UGCG expression is correlated with chemotherapy efficacy in breast cancer. (A) Heat maps show the differentially expressed genes (DEGs) between chemoresistant and chemosensitive breast cancer tissues (GSE21974) or cells (GSE28784) based on GEO cohorts. (B) Venn diagrams display DEGs that are commonly upregulated or downregulated in GES21974 and GSE28784 cohorts. (C) Representative images of IHC staining of UGCG in normal and breast cancer tissue samples. Scale bar, 100 μm. (D) The IHC staining score of UGCG in chemosensitive and chemoresistant breast cancer tissues was analyzed, and the representative images of IHC staining of UGCG in two groups were shown. (E) ROC analysis of sensitivity and resistance to chemotherapy between breast cancer patients with high and low UGCG expression. (F) The four-fold table shows the expression of UGCG in chemosensitive and chemoresistant breast cancer tissues. (G) The association between IHC score of UGCG staining and MP classification was evaluated through spearman regression analysis. (H) The protein levels of UGCG in normal breast epithelial cell line (MCF10A) and breast cancer cell lines were examined by western blot.
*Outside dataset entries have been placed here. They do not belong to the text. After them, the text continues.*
(** C4, amended.  For every tag filter [x] other than the empty string,
    the query returns the tasks that have a tag whose name equals [x],
    and no others; with a search term as well, those of them that pass
    the term's [where] clause. *)
Theorem tag_filter_exact (st : Store) (q : option string) (x : string) (k : nat) :
  x <> "" ->
  (In k (ids (answer None (Some x) st)) <->
   In k (map id (Tasks st)) /\ has_tag st k x)
  /\ (In k (ids (answer q (Some x) st)) <->
      exists r, In r (Tasks st) /\ id r = k
                /\ where_holds (whereClause q) r = true /\ has_tag st k x).
Proof.
  intros Hx. rewrite !ids_answer, includeClause_filter by assumption. split.
  - split.
    + intros (r & Hin & <- & _ & Hk). apply join_keeps_has_tag in Hk.
      split; [now apply in_map|assumption].
    + intros [Hin Ht]. apply in_map_iff in Hin as [r [<- Hin]].
      exists r. rewrite join_keeps_has_tag. auto.
  - split.
    + intros (r & Hin & <- & Hw & Hk). apply join_keeps_has_tag in Hk.
      exists r. auto.
    + intros (r & Hin & <- & Hw & Ht). exists r.
      rewrite join_keeps_has_tag. auto.
Qed.

Lemma tag_filter_exact_witness :
  "shop" <> ""
  /\ (In 1 (ids (answer None (Some "shop") buy_milk)) <->
      In 1 (map id (Tasks buy_milk)) /\ has_tag buy_milk 1 "shop").
Proof.
  assert (H : "shop" <> "") by discriminate.
  split; [exact H|].
  exact (proj1 (tag_filter_exact buy_milk None "shop" 1 H)).
Defined.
UGCG promotes malignant behaviors of BC cells

Initially, the impact of UGCG on the biological traits of BC cells was studied. The upregulation efficacy of UGCG was validated using qRT-PCR and western blot analysis (Fig. 2A). The impact of UGCG on the proliferation of organoids obtained from BC patients was evaluated. The findings demonstrated that the overexpression of UGCG resulted in an augmented size of organoids (Fig. 2B). Furthermore, the outcomes from MTT, colony formation, and EdU assays suggested that the overexpression of UGCG increased the proliferative capacity of MDA-MB-231 and MDA-MB-468 cells (Fig. S2). The sphere formation assay demonstrated that UGCG enhanced the stem-like properties of BC cells (Fig. 2C). The flow cytometry assay also found an elevated percentage of ALDH+ cells after UGCG overexpression (Fig. 2D). Furthermore, the wound healing test and transwell assay demonstrated that the overexpression of UGCG greatly enhanced the migration and invasion of BC cells (Fig. 2E and F). Moreover, the CM derived from BC cells with UGCG overexpression resulted in enhanced tube-forming capabilities of HUVECs compared to control cells (Fig. 2G). The western blot experiment revealed increased levels of Vimentin, N-cadherin, and Fibronectin following UGCG overexpression. Conversely, the expression of E-cadherin reduced (Fig. 2H), suggesting an augmented epithelial-mesenchymal transition. UGCG knockdown consistently reduced BC cell migration, invasion, stemness, and proliferation (Figs. S3 and S4). Together, all of these investigations indicated that UGCG functions as a facilitator of tumor progression in BC.

Fig. 2.

UGCG overexpression induced malignant behaviors of breast cancer cells. (A) The overexpression efficiency of UGCG was validated by qRT-PCR and western blot assays. (B) The effect of UGCG on the growth of patient-derived organoid was analyzed. (C) Sphere formation assay was used to evaluate the influence of UGCG on tumor stemness. (D) Flow cytometry assay was performed to detect the percentage of ALDH+ breast cancer cells. (E) The migratory and invasive capacities of breast cancer cells with or without UGCG overexpression were evaluated using transwell assay. (F) Wound healing assay was used to measure the effect of UGCG overexpression on the migratory capacity of breast cancer cells. (G) Tube formation assay was performed to analyze the angiogenesis-promoting effect of UGCG overexpression on HUVEC cells. (H) The expression of EMT-related proteins in breast cancer cells transfected with control or UGCG-overexpressing vectors was detected by western blot. (*P < 0.05, **P < 0.01, ***P < 0.001).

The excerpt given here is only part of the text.